Dane County Democrats turned out big to defeat Governor Scott Walker on November 6 while thousands of Waukesha County Republicans stayed home when Walker needed them the most.
There are always different ways to slice and dice election results, but the margins in those two counties were major factors in keeping Walker from winning a third term and sending Democrat Tony Evers to the governor’s office.
Dane County’s margin proved especially consequential in a statewide race that was decided by fewer than 31,000 votes, according to unofficial results. Evers defeated Walker by more than 150,000 votes there, which was almost twice the size of Milwaukee Mayor Tom Barrett’s Dane County margin when he lost to Walker in 2010.
Evers’ Dane County margin was roughly 48,000 votes more than Mary Burke’s just four years ago.
“It’s very positive for Democrats that Tony Evers is the governor of the state,” said Democratic consultant Joe Zepecki, who worked on Mary Burke’s 2014 gubernatorial campaign. “Nobody should minimize that because Scott Walker is a titan of Wisconsin politics. But I think if you really look at the numbers, it’s very clear that we are still a very, very divided state politically.”
In his previous three elections, Walker had been able to count on big turnout in three suburban Milwaukee Counties — Washington, Waukesha and Ozaukee — to offset Dane’s numbers. Walker carried roughly 72 percent of the vote in Waukesha County in 2010, 2012 and 2014.
But in 2018, just 66 percent of Waukesha County voters supported Walker, and his margin there dropped by roughly 18,000 votes compared to four years ago.
Jim Bender, a veteran of Republican political campaigns, said that headed into this election, there were potentially troubling numbers for Walker. Even though a majority of voters said the state was headed in the right direction, fewer than half said they approved of the job Walker was doing in office.

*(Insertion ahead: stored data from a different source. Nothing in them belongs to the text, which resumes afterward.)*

(* ===== verification/PipeScenario.v ===== *)
(** * A small deployment of the run pipeline, on which witnesses evaluate *)

From Stdlib Require Import QArith Ascii String.
From S2P Require Import Prelude Json Binary64 Atomic Runs PublishPlan Pipeline.
Local Open Scope string_scope.
Local Open Scope Z_scope.

Definition everything_lands (t : Z) (inputs : list TaInput) (dels : list string) : PublishReport := {|
  n_events := Z.of_nat (length inputs) + 1; n_acked := Z.of_nat (length inputs) + 1; aborted := false;
  accepted := list_to_set (ta_observee <$> inputs); removed := list_to_set dels |}.

(** Every assertion lands, then the connection dies before the last answer. *)
Definition answer_lost (t : Z) (inputs : list TaInput) (dels : list string) : PublishReport := {|
  n_events := Z.of_nat (length inputs) + 1; n_acked := Z.of_nat (length inputs); aborted := true;
  accepted := list_to_set (ta_observee <$> inputs); removed := ∅ |}.

Definition pipe_env (publish : Z -> list TaInput -> list string -> PublishReport)
  (push : Z -> option exn) : PipeEnv := {|
  scheduler_enabled := true; scheduler_inflight_target := 2; scheduler_fairness_enabled := true;
  relay_full_sync_setting := false; relay_sweep_below_cutoff := false;
  cutoff_of_valid_graperank_scores := rn (2 # 100); neo4j_full_write := true;
  neo4j_cleanup_interval_days := 30; stale_threshold := 7 * 3600 * 1000000;
  full_sync_every_n_runs := 84; platform_pubkey := "platform";
  new_password := fun _ => "secret"; fetch_designated_pubkeys := fun _ _ => [];
  push_fails := push; keys_fail := fun _ => None; kind0_fails := fun _ _ => None;
  publish_seconds := fun _ => 1%Q; has_grapevine := fun _ pk => negb (String.eqb pk "loner");
  dumps_counts := fun _ => "{}"; validated_error := fun e => Ok e; lost_error := fun r => JStr r;
  publish_events := publish |}.

Definition demo_pipe : PipeEnv := pipe_env everything_lands (fun _ => None).

Lemma demo_publisher push : PublisherLaws (pipe_env everything_lands push).
Proof. by split. Qed.

Definition key_a := "aaaaaaaaaaaaaaaaaaaaaaaaaaaaaaaaaaaaaaaaaaaaaaaaaaaaaaaaaaaaaaaa".
Definition key_b := "bbbbbbbbbbbbbbbbbbbbbbbbbbbbbbbbbbbbbbbbbbbbbbbbbbbbbbbbbbbbbbbb".

Definition demo_params : GrapeRankPresetParams := {|
  rigor := 1; attenuationFactor := 1; followRating := 1; followConfidence := 1; muteRating := 0;
  muteConfidence := 1; reportRating := 0; reportConfidence := 1; followConfidenceOfObserver := 1;
  verifiedFollowersInfluenceCutoff := rn (2 # 100); verifiedReportersInfluenceCutoff := rn (1 # 10);
  verifiedMutersInfluenceCutoff := rn (1 # 100) |}.

Definition demo_policy : Policy := {|
  policy_name := "free"; schedule_interval_seconds := 86400; priority := 0; enabled := true;
  manual_quota_limit := 1; manual_quota_window_seconds := 604800; is_default := true |}.

Definition empty_pipe : Pipe := {|
  clock := 1000000000000; requests := ∅; next_id := 1; observers := ∅;
  policies := {[1 := demo_policy]}; whitelists := ∅; presets := {["DEFAULT" := demo_params]};
  preset_history := []; graph := ∅; lanes := ∅; relay := ∅; admitted_counts := [] |}.

Definition card (who : string) (infl : Q) : string * ScoreCard :=
  (who, {| observer := "alice"; observee := who; influence := rn infl; hops := 1;
           trusted_followers := Some 3%Q; trusted_reporters := None; trusted_muters := None |}).

Definition demo_result (cards : list (string * ScoreCard)) (changed : list string) : GrapeRankResult := {|
  scorecards := Some cards; success := Some true; changedScorePubkeys := changed;
  neo4jWritePubkeys := None; neo4jClearPubkeys := []; neo4jPersistFloor := None; result_error := None |}.

(** A run of an observer. *)
Definition demo_run (pk : string) (st ta : BrainstormRequestStatus) (full : bool) (at_ : Z) : BrainstormRequest := {|
  password := ""; status := st; status_ta_publication := ta;
  status_internal_brainstorm_publication := Some WAITING; count_values := None; error := None;
  parameters := pk; algorithm := "graperank"; run_pubkey := Some pk; graperank_preset_used := None;
  graperank_params := None; publish_duration_seconds := None; trigger_source := MANUAL;
  force_full_relay := Some full; force_full_neo4j := None; created_at := at_; updated_at := at_ |}.

Definition demo_message : CalcMessage := {|
  msg_instance := {|
    inst_private_id := 0; inst_status := WAITING; inst_ta_status := WAITING;
    inst_internal_status := Some WAITING; inst_count_values := None; inst_password := "";
    inst_algorithm := "graperank"; inst_parameters := "alice"; inst_priority := 0;
    inst_pubkey := Some "alice"; inst_trigger := MANUAL; inst_preset_used := None;
    inst_params := None; inst_error := None; inst_created_at := 0; inst_updated_at := 0 |};
  msg_designated := [] |}.

Definition at_clock (t : Z) (s : Pipe) : Pipe :=
  {| clock := t; requests := requests s; next_id := next_id s; observers := observers s;
     policies := policies s; whitelists := whitelists s; presets := presets s;
     preset_history := preset_history s; graph := graph s; lanes := lanes s; relay := relay s;
     admitted_counts := admitted_counts s |}.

“So, you had a 5 or 6 point gap,” Bender said. “The people who thought his policies were right, what he was doing was right, they just weren’t enamored with him personally. Nobody really knew if that gap was going to close or not and in the end it really didn’t.”
But Walker’s struggles in Waukesha County mirrored trends seen elsewhere among suburban voters who used to vote Republican but have stayed home during Trump’s 2016 election and again in 2018.
University of Wisconsin-Madison political scientist Barry Burden said he was interested in watching what would happen to Walker’s statewide formula for success.
“I think it will take some time for us to understand whether what happened (Tuesday) was some disintegration of the Trump coalition or some falling apart of the Walker coalition or some combination of the two,” Burden said.